On Monday, she was hearing from Democratic Party leaders. On Wednesday, the head of Steamfitters Local 420 was calling for an apology at minimum, if not her resignation. The Anti-Defamation League in Philadelphia called for an apology, and the Jewish Federation of Greater Philadelphia expressed outrage.

And just like that, a little-known freshman lawmaker who defeated a Chester County Republican last fall found herself asking her party to stay by her side.

“I cried,” Friel Otten told me Wednesday, “and I asked them to have my back.”

Friel Otten did not apologize when we talked, but did try to explain that she meant no harm to Jews. Later, she issued a defiant statement from her legislative office that blamed the “oil and gas industry" for trying "to silence our voices. Our fight is not with the workers, and it never has been.”

Her own backyard, and those of many others, abuts the pipeline construction zone. Friel Otten despises the Mariner East II 350-mile project, which has polluted wells, caused sinkholes, and hurt property values along its swath through densely populated Southeastern Pennsylvania in the hope of moving gas from the Marcellus Shale region to the waterfront south of Philadelphia.

“I’ve always been a fighter,” Friel Otten said. “It’s who I am. Sometimes when you fight, you get a little dirty, and you have to clean some things up and work things out. It’s part of life. But if we’re not fighting, we can’t win.”

The mess began on Saturday. Constituents showed up near Friel Otten’s home and parked their cars nearby in such a way that they legally blocked entrances to the pipeline construction site.

Friel Otten said she had known nothing about the apparent action but nonetheless invited the group onto her patio for hours as work on the pipeline ground to a halt. There were no arrests.

Photos from the neighborhood dispute later circulated on social media. A group on Twitter calling itself @PAAllies4Energy criticized demonstrators and Friel Otten for preventing “workers from doing their jobs.”

Then came this Tweet from @Danielle_4PA that Friel Otten would later delete: “The nazis were just doing their jobs too.”

Friel Otten’s rage over the pipeline had been fuel behind her newcomer win over 155th District incumbent Republican Becky Corbin in November.

Anger, however, is an unconvincing excuse for her inadvisable tweet.
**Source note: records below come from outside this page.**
(** * Binning of y on x (xcms, src/binners.c): a shallow embedding

    The C file bins a sorted vector [x] into intervals given by [breaks]
    and aggregates the parallel vector [y] per bin (max, min, sum, mean).
    C [double]s are IEEE-754 binary64 numbers, modelled by Rocq's primitive
    floats; R's missing value [NA_REAL] is kept apart from ordinary NaNs.
    C [int]s are integers in [Z].  Arrays are lists; an access outside an
    array, a signed overflow and a cast of a non-representable double to
    [int] have no defined behaviour in C and end the run in [Undefined]. *)

From Stdlib Require Import ZArith Floats Bool Lia.
From stdpp Require Import base list.

Open Scope Z_scope.

(** ** Outcomes of a call *)

(** The calls of R's [error()] in the file, by message. *)
Inductive error_msg : Type :=
| IdxNegative      (* "'fromIdx' and 'toIdx' have to be >= 0!" *)
| IdxOrder         (* "'fromIdx' has to be smaller than 'toIdx'!" *)
| IdxTooLarge      (* "'toIdx' can not be larger than length(x)!" *)
| NotEnoughBreaks  (* "Not enough breaks defined!" *)
| NBinsTooSmall    (* "'nBins' must be larger 1!" *)
| BinSizeNotPos    (* "'binSize' has to be > 0!" *)
| NegativeLength.  (* raised by R's allocVector on a negative length *)

Inductive outcome (A : Type) : Type :=
| Ok (a : A)
| Error (e : error_msg)
| Undefined.
Arguments Ok {A} a.
Arguments Error {A} e.
Arguments Undefined {A}.

(** [outcome] is an error monad; stdpp's [x ← m; k] notation sequences
    the statements of a C block. *)
Global Instance outcome_ret : MRet outcome := fun A a => Ok a.
Global Instance outcome_bind : MBind outcome := fun A B k m =>
  match m with
  | Ok a => k a
  | Error e => Error e
  | Undefined => Undefined
  end.

(** The errors the index checks of [binYonX] raise. *)
Definition is_index_error (e : error_msg) : bool :=
  match e with
  | IdxNegative | IdxOrder | IdxTooLarge => true
  | _ => false
  end.

(** ** C ints *)

Definition INT_MAX : Z := 2147483647.
Definition INT_MIN : Z := -2147483648.
Definition NA_INTEGER : Z := INT_MIN.

Definition in_int_range (z : Z) : bool := (INT_MIN <=? z) && (z <=? INT_MAX).

(** [n + 1] on ints: signed overflow is undefined. *)
Definition int_succ (n : Z) : outcome Z :=
  if n <? INT_MAX then Ok (n + 1) else Undefined.

(** ** R doubles *)

Inductive double : Type :=
| NA_REAL
| Num (f : float).

Definition ISNA (d : double) : bool :=
  match d with
  | NA_REAL => true
  | Num _ => false
  end.

(** Arithmetic.  [NA_REAL] is a NaN carrying R's payload.  R leaves open
    whether arithmetic on it gives NA or another NaN; the usual hardware
    hands a NaN operand on with its payload, and the model takes the result
    to be missing.  The scan never computes with a missing value: it tests
    [ISNA] first. *)
Definition arith (op : float -> float -> float) (a b : double) : double :=
  match a, b with
  | Num p, Num q => Num (op p q)
  | _, _ => NA_REAL
  end.

Definition dbl_add : double -> double -> double := arith PrimFloat.add.
Definition dbl_sub : double -> double -> double := arith PrimFloat.sub.
Definition dbl_div : double -> double -> double := arith PrimFloat.div.

(** Comparisons are IEEE comparisons: any NaN operand (so also [NA_REAL])
    makes [<], [>], [>=] and [==] false. *)
Definition dbl_compare (a b : double) : float_comparison :=
  match a, b with
  | Num p, Num q => PrimFloat.compare p q
  | _, _ => FNotComparable
  end.

Definition dbl_lt (a b : double) : bool :=
  match dbl_compare a b with FLt => true | _ => false end.
Definition dbl_gt (a b : double) : bool :=
  match dbl_compare a b with FGt => true | _ => false end.
Definition dbl_ge (a b : double) : bool :=
  match dbl_compare a b with FGt | FEq => true | _ => false end.
Definition dbl_eq (a b : double) : bool :=
  match dbl_compare a b with FEq => true | _ => false end.

(** [(double)n] for an int [n]: exact, an int has at most 31 bits. *)
Definition double_of_int (n : Z) : double :=
  Num (if n <? 0
       then PrimFloat.opp (PrimFloat.of_uint63 (Uint63.of_Z (- n)))
       else PrimFloat.of_uint63 (Uint63.of_Z n)).

(** [(int)ceil(d)]: the least integer not below [d], when [d] is finite and
    that integer is an int; undefined otherwise (NaN, infinities, values out
    of the range of int). *)
Definition ceil_Z (neg : bool) (m : positive) (e : Z) : Z :=
  let v := if neg then Z.neg m else Z.pos m in
  if 0 <=? e then v * 2 ^ e else - ((- v) / 2 ^ (- e)).

Definition int_of_ceil (d : double) : outcome Z :=
  match d with
  | NA_REAL => Undefined
  | Num f =>
      match Prim2SF f with
      | S754_zero _ => Ok 0
      | S754_finite neg m e =>
          let c := ceil_Z neg m e in
          if in_int_range c then Ok c else Undefined
      | S754_infinity _ | S754_nan => Undefined
      end
  end.

(** ** Arrays *)

(** [a[i]] read: outside the array the behaviour is undefined. *)
Definition rd {A} (a : list A) (i : Z) : outcome A :=
  if i <? 0 then Undefined
  else match a !! Z.to_nat i with
       | Some v => Ok v
       | None => Undefined
       end.

(** [a[i] = v]. *)
Definition wr {A} (a : list A) (i : Z) (v : A) : outcome (list A) :=
  if (0 <=? i) && (i <? Z.of_nat (length a))
  then Ok (<[Z.to_nat i := v]> a)
  else Undefined.

(** [allocVector(REALSXP, n)]: R refuses a negative length.  The fresh cells
    hold no meaningful value; every caller below writes a cell before it
    reads it, and the model fills them with [NA_REAL]. *)
Definition allocVector (n : Z) : outcome (list double) :=
  if n <? 0 then Error NegativeLength
  else Ok (replicate (Z.to_nat n) NA_REAL).

(** [for (int i = i0; ...; i++) body], run [count] times. *)
Fixpoint for_loop {S} (count : nat) (i : Z) (body : Z -> S -> outcome S) (s : S)
  : outcome S :=
  match count with
  | O => Ok s
  | S c => s' ← body i s; for_loop c (i + 1) body s'
  end.

(** [for (int i = 0; i < n; i++) body]. *)
Definition for_range {S} (n : Z) (body : Z -> S -> outcome S) (s : S) : outcome S :=
  for_loop (Z.to_nat n) 0 body s.

(** ** Break generation *)

(** The body shared by the two generators:
    [brks[i] = current_val; current_val += bin_size;]
    on the state (brks, current_val). *)
Definition breaks_step (bin_size : double) (i : Z) (s : list double * double)
  : outcome (list double * double) :=
  let '(brks, current_val) := s in
  brks' ← wr brks i current_val;
  Ok (brks', dbl_add current_val bin_size).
Elected leaders, more than others, should be sensitive that violence against Jews is on the rise across America: a synagogue shooting in San Diego just a few days ago, the Tree of Life massacre in Pittsburgh last year.
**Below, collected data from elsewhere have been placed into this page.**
(** In the second reading a backslash escapes the character after it and
    is itself escaped by a backslash before it, so that the pipe after two
    backslashes delimits: [escaped] tells whether the character at hand is
    escaped. *)
Fixpoint paired_pipes (escaped : bool) (line : str) : nat :=
  match line with
  | [] => 0%nat
  | c :: t =>
      if escaped then paired_pipes false t
      else if c =? BACKSLASH then paired_pipes true t
      else Nat.add (if c =? PIPE then 1%nat else 0%nat) (paired_pipes false t)
  end.

Definition paired_fields (line : str) : nat := (paired_pipes false line - 1)%nat.

(** A cell text that adds no delimiter to the line it is written in, in
    the first and in the second reading. *)
Definition sealed (cell : str) : Prop :=
  forall prev rest, bare_pipes prev (cell ++ SP :: rest) = bare_pipes false rest.

Definition paired_sealed (cell : str) : Prop :=
  forall rest, paired_pipes false (cell ++ SP :: rest) = paired_pipes false rest.

End Markdown.

(** ** More of Python's strings and paths *)

(** What the rest of the two files uses of [str], [int] and [os.path].  The
    limits of the interpreter (memory, and the refusal since CPython 3.11 to
    convert numbers of more than 4300 digits) are left out throughout. *)

Module PyMore.
Import Py.
Local Open Scope N_scope.

Definition DOT : char := 0x2E.
Definition SLASH : char := 0x2F.
Definition HASH : char := 0x23.
Definition UNDERSCORE : char := 0x5F.

(** [s.endswith(suffix)]. *)
Definition endswith (suffix s : str) : bool :=
  startswith (reverse suffix) (reverse s).

(** [s.split()]: the words between runs of white space.  [word] is the word
    being read. *)
Fixpoint split_from (word : str) (s : str) : list str :=
  match s with
  | [] => if truthy word then [word] else []
  | c :: t =>
      if isspace c then
        if truthy word then word :: split_from [] t else split_from [] t
      else split_from (word ++ [c]) t
  end.

Definition split (s : str) : list str := split_from [] s.

(** The characters [str.isdigit] accepts besides the decimal digits: the
    code points of numeric type Digit (superscripts, circled digits and the
    like), as ranges. *)
Definition digit_only_ranges : list (char * char) :=
  [ (0x00B2, 0x00B3); (0x00B9, 0x00B9); (0x1369, 0x1371); (0x19DA, 0x19DA);
    (0x2070, 0x2070); (0x2074, 0x2079); (0x2080, 0x2089); (0x2460, 0x2468);
    (0x2474, 0x247C); (0x2488, 0x2490); (0x24EA, 0x24EA); (0x24F5, 0x24FD);
    (0x24FF, 0x24FF); (0x2776, 0x277E); (0x2780, 0x2788); (0x278A, 0x2792);
    (0x10A40, 0x10A43); (0x10E60, 0x10E68); (0x11052, 0x1105A);
    (0x1F100, 0x1F10A) ].

Definition isdigit_char (c : char) : bool :=
  isdecimal c
  || existsb (fun r => (fst r <=? c) && (c <=? snd r)) digit_only_ranges.

(** [s.isdigit()]. *)
Definition isdigit (s : str) : bool := truthy s && forallb isdigit_char s.

(** The value of a decimal digit: its place in its block of ten. *)
Definition decimal_value (c : char) : option N :=
  match List.find (fun z => (z <=? c) && (c <? z + 10)) decimal_zeros with
  | Some z => Some (c - z)
  | None => None
  end.

(** [int(s)] for a text [s] without sign, space or underscore, as it is
    after [s.isdigit()]: the number, or [None] for the [ValueError] that a
    character which is no decimal digit raises (and the empty text). *)
Fixpoint int_from (value : N) (s : str) : option N :=
  match s with
  | [] => Some value
  | c :: t =>
      match decimal_value c with
      | Some d => int_from (value * 10 + d) t
      | None => None
      end
  end.

Definition int_of_digits (s : str) : option N :=
  match s with
  | [] => None
  | _ :: _ => int_from 0 s
  end.

(** [s.rfind(c)] for one character: the last index, or [-1]. *)
Fixpoint rfind_from (i : Z) (c : char) (s : str) (found : Z) : Z :=
  match s with
  | [] => found
  | x :: t => rfind_from (i + 1)%Z c t (if x =? c then i else found)
  end.

Definition rfind (c : char) (s : str) : Z := rfind_from 0%Z c s (-1)%Z.

(** [s[i:j]] for indices that are not negative. *)
Definition slice (s : str) (i j : Z) : str :=
  take (Z.to_nat j - Z.to_nat i) (drop (Z.to_nat i) s).

(** [os.path.splitext(p)] on POSIX: the extension starts at the last dot of
    the last component, unless only dots come before it in the component. *)
Definition splitext (p : str) : str * str :=
  let sepIndex := rfind SLASH p in
  let dotIndex := rfind DOT p in
  if (sepIndex <? dotIndex)%Z then
    if existsb (fun c => negb (c =? DOT)) (slice p (sepIndex + 1) dotIndex)
    then (take (Z.to_nat dotIndex) p, drop (Z.to_nat dotIndex) p)
    else (p, [])
  else (p, []).

(** [os.path.basename(p)] on POSIX. *)
Definition basename (p : str) : str :=
  drop (Z.to_nat (rfind SLASH p + 1)) p.

(** [s.lstrip('.')]. *)
Fixpoint lstrip_dots (s : str) : str :=
  match s with
  | [] => []
  | c :: t => if c =? DOT then lstrip_dots t else s
  end.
Friel Otten said she did not mean to diminish the horror of the Holocaust. She told me she intended only to compare the moral choices of the pipeline workers to anyone who justifies a harmful act by saying, “It’s just my job.” (Friel Otten said she tweeted her “nazis” statement alongside a PBS article about scientific research that referenced Nazis as a case in point.)

The Jewish Federation, when I called Wednesday, was having none of that.
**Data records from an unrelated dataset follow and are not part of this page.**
(** The estimate [getPerformanceData] substitutes when the container's
    counters cannot be read (the same statements in the [else] branch and
    in the [catch] block). *)
Definition syntheticPerformance : M (Performance * QoS) :=
  f1 <- randomFactor ;;
  f2 <- randomFactor ;;
  f3 <- randomFactor ;;
  f4 <- randomFactor ;;
  f5 <- randomFactor ;;
  let performance :=
    {| totalTraffic := JS.Math_floor (1024 * 1024 * 150 * f1);
       perf_sessions := JS.Math_floor (12 * f2);
       inTraffic := JS.Math_floor (512 * f3);
       outTraffic := JS.Math_floor (256 * f4);
       perf_users := JS.Math_floor (3 * f5) |} in
  r1 <- Math_random ;;
  let reliability := (85 + JS.Math_floor (r1 * 10))%float in
  r2 <- Math_random ;;
  let availability := (90 + JS.Math_floor (r2 * 8))%float in
  r3 <- Math_random ;;
  let efficiency := (75 + JS.Math_floor (r3 * 20))%float in
  ret (performance,
       {| score := JS.Math_floor ((reliability + availability + efficiency) / 3);
          qos_reliability := reliability;
          qos_availability := availability;
          qos_efficiency := efficiency |}).

(** [cond ? base + Math.floor(Math.random() * n) : other]. *)
Definition random_percent (cond : bool) (base n other : float) : M float :=
  if cond then r <- Math_random ;; ret (base + JS.Math_floor (r * n))%float
  else ret other.

(** [getPerformanceData(config)]. *)
Definition getPerformanceData (config : Config) : M PerformanceView :=
  status <- getSystemStatus config ;;
  let isRunning := ServiceState_eqb (serviceStatus status) running in
  let performance :=
    {| totalTraffic := 0; perf_sessions := 0; inTraffic := 0; outTraffic := 0;
       perf_users := 0 |} in
  let qos :=
    {| score := 0; qos_reliability := 0; qos_availability := 0; qos_efficiency := 0 |} in
  result <-
    (if isRunning then
       try_catch
         (containerStats <- getContainerStats ;;
          match containerStats with
          | Some containerStats => ret (realPerformance containerStats)
          | None => syntheticPerformance
          end)
         (fun e =>
            console_error ("Error fetching container stats: " ++ e) ;;
            syntheticPerformance)
     else
       reliability <- random_percent isRunning 85 10 30 ;;
       availability <- random_percent isRunning 90 8 25 ;;
       efficiency <- random_percent isRunning 75 20 20 ;;
       let qos :=
         if negb (dockerAvailable status) then
           {| score := score qos;
              qos_reliability := JS.Math_max0 (reliability - 40);
              qos_availability := JS.Math_max0 (availability - 50);
              qos_efficiency := JS.Math_max0 (efficiency - 60) |}
         else
           {| score := score qos;
              qos_reliability := reliability;
              qos_availability := availability;
              qos_efficiency := efficiency |} in
       ret (performance,
            {| score :=
                 JS.Math_floor
                   ((qos_reliability qos + qos_availability qos + qos_efficiency qos) / 3);
               qos_reliability := qos_reliability qos;
               qos_availability := qos_availability qos;
               qos_efficiency := qos_efficiency qos |})) ;;
  now <- ask_now clock_iso ;;
  ret {| pv_timestamp := now; performance := fst result; qos := snd result |}.

(** ** Telemetry: points *)

(** A value that is a number or a string (the [rank] of the points
    view). *)
Inductive NumOrStr :=
| Num (n : float)
| Str (s : string).

Record Points := {
  total : float;
  daily : float;
  weekly : float;
  monthly : float;
  streak : float;
  rank : NumOrStr;
  multiplier : string
}.

(** The data of a successful registry answer, in the program's format. *)
Record ApiData := {
  lifetimePoints : float;
  lastWithdrawn : float;
  api_lastUpdated : float;
  dailyPoints : float;
  weeklyPoints : float;
  monthlyPoints : float;
  api_source : string
}.

(** [{ success, data?, error? }]. *)
Record RegistryResult := {
  success : bool;
  data : option ApiData;
  rr_error : option string
}.

Record ApiExtras := {
  ex_lastWithdrawn : float;
  ex_lastUpdated : float
}.

(** The object [getPointsData] returns; a field the source leaves out of
    the object is [None]. *)
Record PointsView := {
  pt_timestamp : string;
  points : Points;
  error : option string;
  fallback : option bool;
  source : option string;
  apiExtras : option ApiExtras;
  containerUptime : option string;
  isEarning : option bool;
  connectionState : option string
}.

Definition zeroPoints : Points :=
  {| total := 0; daily := 0; weekly := 0; monthly := 0; streak := 0;
     rank := Str "N/A"; multiplier := "1.0" |}.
“In no way is building a pipeline — no matter what the consequences are — comparable to the atrocious and heinous crimes committed by the Nazi regime,” said federation spokesperson Laura Frank. “And it’s not appropriate for a legislator to throw that language around and use it so carelessly.”

Frank said her group was working to request a meeting with Friel Otten.

“The language she used is the language she used, and she needs to own up to that," Frank said. "We have no reason to believe that she has any kind of anti-Semitic intentions, or she intended this to be insulting. But the language she used is inappropriate. We want her and all legislators to be educated. It’s just not OK to throw that language around.”

Also outraged, not surprisingly given the politics and economics of the pipeline, was the head of Steamfitters Local 420, business manager Jim Snell. (His union backed Friel Otten’s Republican opponent in last year’s general election.)

The Energy Transfer Partners project to ferry gas to Marcus Hook along the Delaware River in Delaware County has meant good work for the local’s 4,600 members in 11 counties east of Harrisburg.

“Horrible, disgusting comments that the state rep out there made,” he told me Wednesday. “To actually, you know, refer to hardworking men and women as Nazis — and even if she didn’t mean it or whatever, there’s just words that you don’t use in life. And that is absolutely one of them.”